● WORK INSTRUCTION:
Print the records below from the first line through the line containing "unclaimed job it", both included, word for word.

● EXTRACTED MATERIAL:
--*--
(** C1, as amended. [claimNext] runs a garbage-collection pass and then
    hands out the first job, in queue order, that has no claim, recording the
    claim (time of the claim, claimant) on it; when the pass leaves no
    unclaimed job it answers "no content" and every job left is a job of the
    queue before the call, its claim as it was. This is so for every client
    id that [String] converts; for one on which it throws, the pass is made
    and no job is claimed. After enqueueing A then B on a queue with no
    other job left unclaimed by the pass, the next claim returns A, provided
    A is not older than [PRINT_JOB_TTL_MS] at the pass. On a queue of one job
    that a claim just returned, a second claim returns "no content", provided
    the first claim's time stamp is not 0 and the claim is not older than
    [PRINT_CLAIM_TTL_MS] at the second pass. *)
Theorem claimNext_first_unclaimed :
  (forall now_gc now_claim clientIdParam clientId printQueue,
     clientId_of clientIdParam = Some clientId ->
     let swept := (cleanupQueue CONFIG now_gc printQueue).1 in
     let result := (claimNext CONFIG now_gc now_claim clientIdParam printQueue).1 in
     (forall i job,
        swept !! i = Some job -> unclaimed job ->
        (forall k job0, swept !! k = Some job0 -> k < i -> ~ unclaimed job0) ->
        result = (job_response job,
                  <[i := with_claim job now_claim clientId]> swept))
     /\ ((forall job, job ∈ swept -> ~ unclaimed job) ->
         result = (RespNoContent, swept)
         /\ forall job, job ∈ result.2 -> job ∈ printQueue)
     /\ ((exists i job, swept !! i = Some job /\ unclaimed job
                        /\ forall k job0, swept !! k = Some job0 -> k < i ->
                                           ~ unclaimed job0)
         \/ (forall job, job ∈ swept -> ~ unclaimed job)))
  /\ (forall now_gc now_claim clientIdParam printQueue,
        clientId_of clientIdParam = None ->
        (claimNext CONFIG now_gc now_claim clientIdParam printQueue).1
        = (RespUncaught (mkError TypeErrorMessage),
           (cleanupQueue CONFIG now_gc printQueue).1))
  /\ (forall clientIdParam,
        (forall clientId : jsstring,
           clientIdParam = JString clientId
           \/ (clientIdParam = JUndefined /\ clientId = str "unknown") ->
           clientId <> [] ->
           clientId_of clientIdParam = Some clientId)
        /\ (clientIdParam = JString [] ->
            clientId_of clientIdParam = Some (str "unknown")))
  /\ (forall printQueue idA tA imageA metaA idB tB imageB metaB
             now_gc now_claim clientIdParam clientId,
        clientId_of clientIdParam = Some clientId ->
        let queueA := (enqueuePrintJob idA tA imageA metaA printQueue).1.2 in
        let queueAB := (enqueuePrintJob idB tB imageB metaB queueA).1.2 in
        (forall job, job ∈ (cleanupQueue CONFIG now_gc printQueue).1 ->
                     ~ unclaimed job) ->
        (now_gc - tA <= PRINT_JOB_TTL_MS CONFIG)%Z ->
        (claimNext CONFIG now_gc now_claim clientIdParam queueAB).1.1
        = RespJob idA imageA (if truthy metaA then metaA else JObject []))
  /\ (forall job now_gc1 now_claim1 client1 now_gc2 now_claim2 client2 clientId2,
        clientId_of client2 = Some clientId2 ->
        let first := (claimNext CONFIG now_gc1 now_claim1 client1 [job]).1 in
        first.1 = job_response job ->
        now_claim1 <> 0%Z ->
        (now_gc2 - now_claim1 <= PRINT_CLAIM_TTL_MS CONFIG)%Z ->
        (claimNext CONFIG now_gc2 now_claim2 client2 first.2).1.1 = RespNoContent).
Proof.
  split_and!.
  - intros now_gc now_claim clientIdParam clientId printQueue Hclient swept result.
    subst swept result. rewrite claimNext_unfold, cleanupQueue_spec, Hclient.
    simpl. split_and!.
    + intros i job Hi Hu Hfirst.
      assert (Hfind : list_find unclaimed (sweep CONFIG now_gc printQueue) = Some (i, job)).
      { apply list_find_Some. eauto. }
      by rewrite Hfind.
    + intros Hall.
      assert (Hfind : list_find unclaimed (sweep CONFIG now_gc printQueue) = None).
      { apply list_find_None, Forall_forall. exact Hall. }
      rewrite Hfind. split; [done|]. simpl.
      intros job. by apply sweep_all_claimed.
    + destruct (list_find unclaimed (sweep CONFIG now_gc printQueue)) as [[i job]|] eqn:Hfind.
      * left. apply list_find_Some in Hfind as (Hi & Hu & Hfirst). eauto 10.
      * right. apply list_find_None in Hfind.
        by apply Forall_forall.
  - intros now_gc now_claim clientIdParam printQueue Hclient.
    by rewrite claimNext_unfold, cleanupQueue_spec, Hclient.
  - intros clientIdParam. split.
    + intros clientId [-> | [-> ->]] Hne; [|done].
      unfold clientId_of. simpl. by destruct clientId.
    + by intros ->.
  - intros printQueue idA tA imageA metaA idB tB imageB metaB now_gc now_claim c
           clientId Hclient qA qAB Hclaimed Hage.
    subst qA qAB. rewrite claimNext_unfold, Hclient. simpl.
    rewrite cleanupQueue_spec in Hclaimed. simpl in Hclaimed.
    rewrite <- app_assoc, sweep_app. simpl.
    set (jobA := {| Job.id := idA; Job.imageBase64 := imageA;
                    Job.meta := metaA; Job.createdAt := tA;
                    Job.claimedAt := None; Job.claimedBy := None;
                    Job.failCount := 0 |}).
    set (jobB := {| Job.id := idB |}).
    assert (Hsweep : sweep CONFIG now_gc [jobA; jobB]
                     = jobA :: sweep CONFIG now_gc [jobB]).
    { change [jobA; jobB] with ([jobA] ++ [jobB]).
      rewrite sweep_app, sweep_singleton.
      replace (evictable CONFIG now_gc jobA) with false; [done|].
      symmetry. apply evictable_false. simpl. unfold MAX_FAILS. lia. }
    rewrite Hsweep, list_find_app_r.
    + by rewrite list_find_head.
    + apply list_find_None, Forall_forall. exact Hclaimed.
  - intros job now_gc1 now_claim1 client1 now_gc2 now_claim2 client2 clientId2
           Hclient2 first.
    subst first. rewrite claimNext_unfold, sweep_singleton.
    destruct (clientId_of client1) as [clientId1|];
      [|simpl; by destruct job].
    destruct (evictable CONFIG now_gc1 job); [by simpl|].
    set (job1 := release_if_stale CONFIG now_gc1 job).
    destruct (decide (unclaimed job1)) as [Hu|Hu];
      [rewrite list_find_head by done
      |rewrite list_find_singleton_None by done; by simpl].
    simpl. intros _ Hnz Hfresh.
    set (claimed := with_claim _ now_claim1 _).
    assert (Hkeep : release_if_stale CONFIG now_gc2 claimed = claimed).
    { apply release_if_stale_fresh. intros t [= <-]. exact Hfresh. }
    assert (Hcl : ~ unclaimed claimed).
    { unfold unclaimed, claimed. simpl. rewrite not_false_iff_true.
      by apply negb_true_iff, Z.eqb_neq. }
    rewrite claimNext_unfold, Hclient2, sweep_singleton, Hkeep.
    destruct (evictable CONFIG now_gc2 claimed); [done|].
    by rewrite list_find_singleton_None.
Qed.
--*--
● YOUR SOLUTION:
(** C1, as amended. [claimNext] runs a garbage-collection pass and then
    hands out the first job, in queue order, that has no claim, recording the
    claim (time of the claim, claimant) on it; when the pass leaves no
    unclaimed job it answers "no content" and every job left is a job of the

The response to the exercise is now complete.